→ **Action item**
Transcribe the data that follows precisely, omitting nothing.

→ **Available records**
(** The list as the registers in the order of their names. *)
Lemma sorted_registers f :
  register_file f ->
  exists entries, sort entry_lt (out_list f (map_to_list (csr_map_table f))) = print_entry <$> entries /\
    entries ≡ₚ registers f (map_to_list (csr_map_table f)) /\ StronglySorted (fun a b => csr_out_list_cmp a b = true) entries.*1.
Proof.
  intros Hf. destruct (out_list_positions f _ Hf (reflexivity _)) as (Hn & pos & Hp & Hi).
  set (L := out_list f (map_to_list (csr_map_table f))) in *.
  assert (StronglySorted (fun a b => entry_lt a b = true) (sort entry_lt L)) as Hs.
  { apply (sorted_strict entry_lt pos); [|by rewrite sort_perm|intros a b; rewrite sort_perm; apply Hi|by apply (sort_sorted _ pos)].
    apply (positions_incl _ pos L); [intros a; by rewrite sort_perm|done]. }
  destruct (Permutation_map_inv print_entry (registers f (map_to_list (csr_map_table f))) (l1 := sort entry_lt L)) as (entries & E & Hperm).
  { rewrite sort_perm. unfold L. by rewrite out_list_registers. }
  change (map print_entry entries) with (print_entry <$> entries) in E. exists entries. split; [done|]. split; [by symmetry|].
  rewrite E in Hs. clear -Hs. induction entries as [|e entries IH]; [constructor|]. cbn [fmap list_fmap] in *.
  apply StronglySorted_inv in Hs as [Hs He]. constructor; [by apply IH|]. rewrite list.Forall_fmap in He. by rewrite list.Forall_fmap.
Qed.

Lemma registers_plain f :
  register_file f -> Forall (fun e => plain (fst e) /\ is_u32 (snd e)) (registers f (map_to_list (csr_map_table f))).
Proof.
  intros [Hf Hv]. apply list.Forall_forall. intros e He. apply list_elem_of_fmap in He as ([addr it] & -> & Hit). split; cbn [fst snd].
  - pose proof (proj1 (forallb_forall _ _) init_names_plain) as H. apply plainb_spec, H.
    apply (Permutation_in _ Hf), list_elem_of_In, list_elem_of_fmap. by exists (addr, it).
  - apply elem_of_map_to_list in Hit. by apply (item_read_u32 _ addr).
Qed.

(** A register file after three writes. *)
Definition csr_demo_info : csrfile := default csr_demo_file (csrfile_sync_loop csr_demo_file csr_demo_reqs).

Lemma csr_demo_init : csrfile_init (mk_char_fifos [] []) = Some csr_demo_file.
Proof. vm_compute. reflexivity. Qed.

Lemma csr_demo_sync : csrfile_sync_loop csr_demo_file csr_demo_reqs = Some csr_demo_info.
Proof. vm_compute. reflexivity. Qed.

Lemma csr_demo_sorted : sorted_by entry_lt (sort entry_lt (out_list csr_demo_info (map_to_list (csr_map_table csr_demo_info)))).
Proof.
  assert (register_file csr_demo_info) as Hf.
  { apply (register_file_sync (mk_char_fifos [] []) csr_demo_file csr_demo_reqs); [exact csr_demo_init| |exact csr_demo_sync].
    repeat constructor; unfold is_u32; cbn; lia. }
  destruct (out_list_positions _ _ Hf (reflexivity _)) as (_ & pos & Hp & _). exact (sort_sorted _ pos _ Hp).
Qed.

(** C37: the answer to [read_csr]: after any deferred writes of 32-bit values, and in
    whatever order the hash table is read and the sort proceeds, the text is the same,
    and a reader that splits it at the commas and colons gets the name and the value of
    every register once, in the strict order of the names that [csr_out_list_cmp] is. *)
Theorem csr_info_packet_reads fs f0 reqs f table l :
  csrfile_init fs = Some f0 -> Forall request_u32 reqs -> csrfile_sync_loop f0 reqs = Some f ->
  table ≡ₚ map_to_list (csr_map_table f) -> l ≡ₚ out_list f table -> sorted_by entry_lt l ->
  info_text l = get_info_packet f /\
  exists entries, read_packet (get_info_packet f) = entries /\
    entries ≡ₚ registers f (map_to_list (csr_map_table f)) /\ StronglySorted (fun a b => csr_out_list_cmp a b = true) entries.*1.
Proof.
  intros Hi Hr E Ht Hl Hs. pose proof (register_file_sync fs f0 reqs f Hi Hr E) as Hf. unfold get_info_packet. split.
  { f_equal. by apply (out_list_sort f table). }
  destruct (sorted_registers f Hf) as (entries & -> & Hp & Ho). exists entries. split; [|exact (conj Hp Ho)]. apply read_info_text. rewrite Hp.
  by apply registers_plain.
Qed.

Lemma csr_info_packet_reads_witness :
  info_text (sort entry_lt (out_list csr_demo_info (map_to_list (csr_map_table csr_demo_info)))) = get_info_packet csr_demo_info /\
  exists entries, read_packet (get_info_packet csr_demo_info) = entries /\
    entries ≡ₚ registers csr_demo_info (map_to_list (csr_map_table csr_demo_info)) /\
    StronglySorted (fun a b => csr_out_list_cmp a b = true) entries.*1.
Proof.
  apply (csr_info_packet_reads (mk_char_fifos [] []) csr_demo_file csr_demo_reqs csr_demo_info (map_to_list (csr_map_table csr_demo_info))).
  - exact csr_demo_init.
  - repeat constructor; unfold is_u32; cbn; lia.
  - exact csr_demo_sync.
  - reflexivity.
  - apply sort_perm.
  - exact csr_demo_sorted.
Defined.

→ **Result below**
(** The list as the registers in the order of their names. *)
Lemma sorted_registers f :
  register_file f ->
  exists entries, sort entry_lt (out_list f (map_to_list (csr_map_table f))) = print_entry <$> entries /\
    entries ≡ₚ registers f (map_to_list (csr_map_table f)) /\ StronglySorted (fun a b => csr_out_list_cmp a b = true) entries.*1.
Proof.
  intros Hf. destruct (out_list_positions f _ Hf (reflexivity _)) as (Hn & pos & Hp & Hi).
  set (L := out_list f (map_to_list (csr_map_table f))) in *.
  assert (StronglySorted (fun a b => entry_lt a b = true) (sort entry_lt L)) as Hs.
  { apply (sorted_strict entry_lt pos); [|by rewrite sort_perm|intros a b; rewrite sort_perm; apply Hi|by apply (sort_sorted _ pos)].
    apply (positions_incl _ pos L); [intros a; by rewrite sort_perm|done]. }
  destruct (Permutation_map_inv print_entry (registers f (map_to_list (csr_map_table f))) (l1 := sort entry_lt L)) as (entries & E & Hperm).
  { rewrite sort_perm. unfold L. by rewrite out_list_registers. }
  change (map print_entry entries) with (print_entry <$> entries) in E. exists entries. split; [done|]. split; [by symmetry|].
  rewrite E in Hs. clear -Hs. induction entries as [|e entries IH]; [constructor|]. cbn [fmap list_fmap] in *.
  apply StronglySorted_inv in Hs as [Hs He]. constructor; [by apply IH|]. rewrite list.Forall_fmap in He. by rewrite list.Forall_fmap.
Qed.

Lemma registers_plain f :
  register_file f -> Forall (fun e => plain (fst e) /\ is_u32 (snd e)) (registers f (map_to_list (csr_map_table f))).
Proof.
  intros [Hf Hv]. apply list.Forall_forall. intros e He. apply list_elem_of_fmap in He as ([addr it] & -> & Hit). split; cbn [fst snd].
  - pose proof (proj1 (forallb_forall _ _) init_names_plain) as H. apply plainb_spec, H.
    apply (Permutation_in _ Hf), list_elem_of_In, list_elem_of_fmap. by exists (addr, it).
  - apply elem_of_map_to_list in Hit. by apply (item_read_u32 _ addr).
Qed.

(** A register file after three writes. *)
Definition csr_demo_info : csrfile := default csr_demo_file (csrfile_sync_loop csr_demo_file csr_demo_reqs).

Lemma csr_demo_init : csrfile_init (mk_char_fifos [] []) = Some csr_demo_file.
Proof. vm_compute. reflexivity. Qed.

Lemma csr_demo_sync : csrfile_sync_loop csr_demo_file csr_demo_reqs = Some csr_demo_info.
Proof. vm_compute. reflexivity. Qed.

Lemma csr_demo_sorted : sorted_by entry_lt (sort entry_lt (out_list csr_demo_info (map_to_list (csr_map_table csr_demo_info)))).
Proof.
  assert (register_file csr_demo_info) as Hf.
  { apply (register_file_sync (mk_char_fifos [] []) csr_demo_file csr_demo_reqs); [exact csr_demo_init| |exact csr_demo_sync].
    repeat constructor; unfold is_u32; cbn; lia. }
  destruct (out_list_positions _ _ Hf (reflexivity _)) as (_ & pos & Hp & _). exact (sort_sorted _ pos _ Hp).
Qed.

(** C37: the answer to [read_csr]: after any deferred writes of 32-bit values, and in
    whatever order the hash table is read and the sort proceeds, the text is the same,
    and a reader that splits it at the commas and colons gets the name and the value of
    every register once, in the strict order of the names that [csr_out_list_cmp] is. *)
Theorem csr_info_packet_reads fs f0 reqs f table l :
  csrfile_init fs = Some f0 -> Forall request_u32 reqs -> csrfile_sync_loop f0 reqs = Some f ->
  table ≡ₚ map_to_list (csr_map_table f) -> l ≡ₚ out_list f table -> sorted_by entry_lt l ->
  info_text l = get_info_packet f /\
  exists entries, read_packet (get_info_packet f) = entries /\
    entries ≡ₚ registers f (map_to_list (csr_map_table f)) /\ StronglySorted (fun a b => csr_out_list_cmp a b = true) entries.*1.
Proof.
  intros Hi Hr E Ht Hl Hs. pose proof (register_file_sync fs f0 reqs f Hi Hr E) as Hf. unfold get_info_packet. split.
  { f_equal. by apply (out_list_sort f table). }
  destruct (sorted_registers f Hf) as (entries & -> & Hp & Ho). exists entries. split; [|exact (conj Hp Ho)]. apply read_info_text. rewrite Hp.
  by apply registers_plain.
Qed.

Lemma csr_info_packet_reads_witness :
  info_text (sort entry_lt (out_list csr_demo_info (map_to_list (csr_map_table csr_demo_info)))) = get_info_packet csr_demo_info /\
  exists entries, read_packet (get_info_packet csr_demo_info) = entries /\
    entries ≡ₚ registers csr_demo_info (map_to_list (csr_map_table csr_demo_info)) /\
    StronglySorted (fun a b => csr_out_list_cmp a b = true) entries.*1.
Proof.
  apply (csr_info_packet_reads (mk_char_fifos [] []) csr_demo_file csr_demo_reqs csr_demo_info (map_to_list (csr_map_table csr_demo_info))).
  - exact csr_demo_init.
  - repeat constructor; unfold is_u32; cbn; lia.
  - exact csr_demo_sync.
  - reflexivity.
  - apply sort_perm.
  - exact csr_demo_sorted.
Defined.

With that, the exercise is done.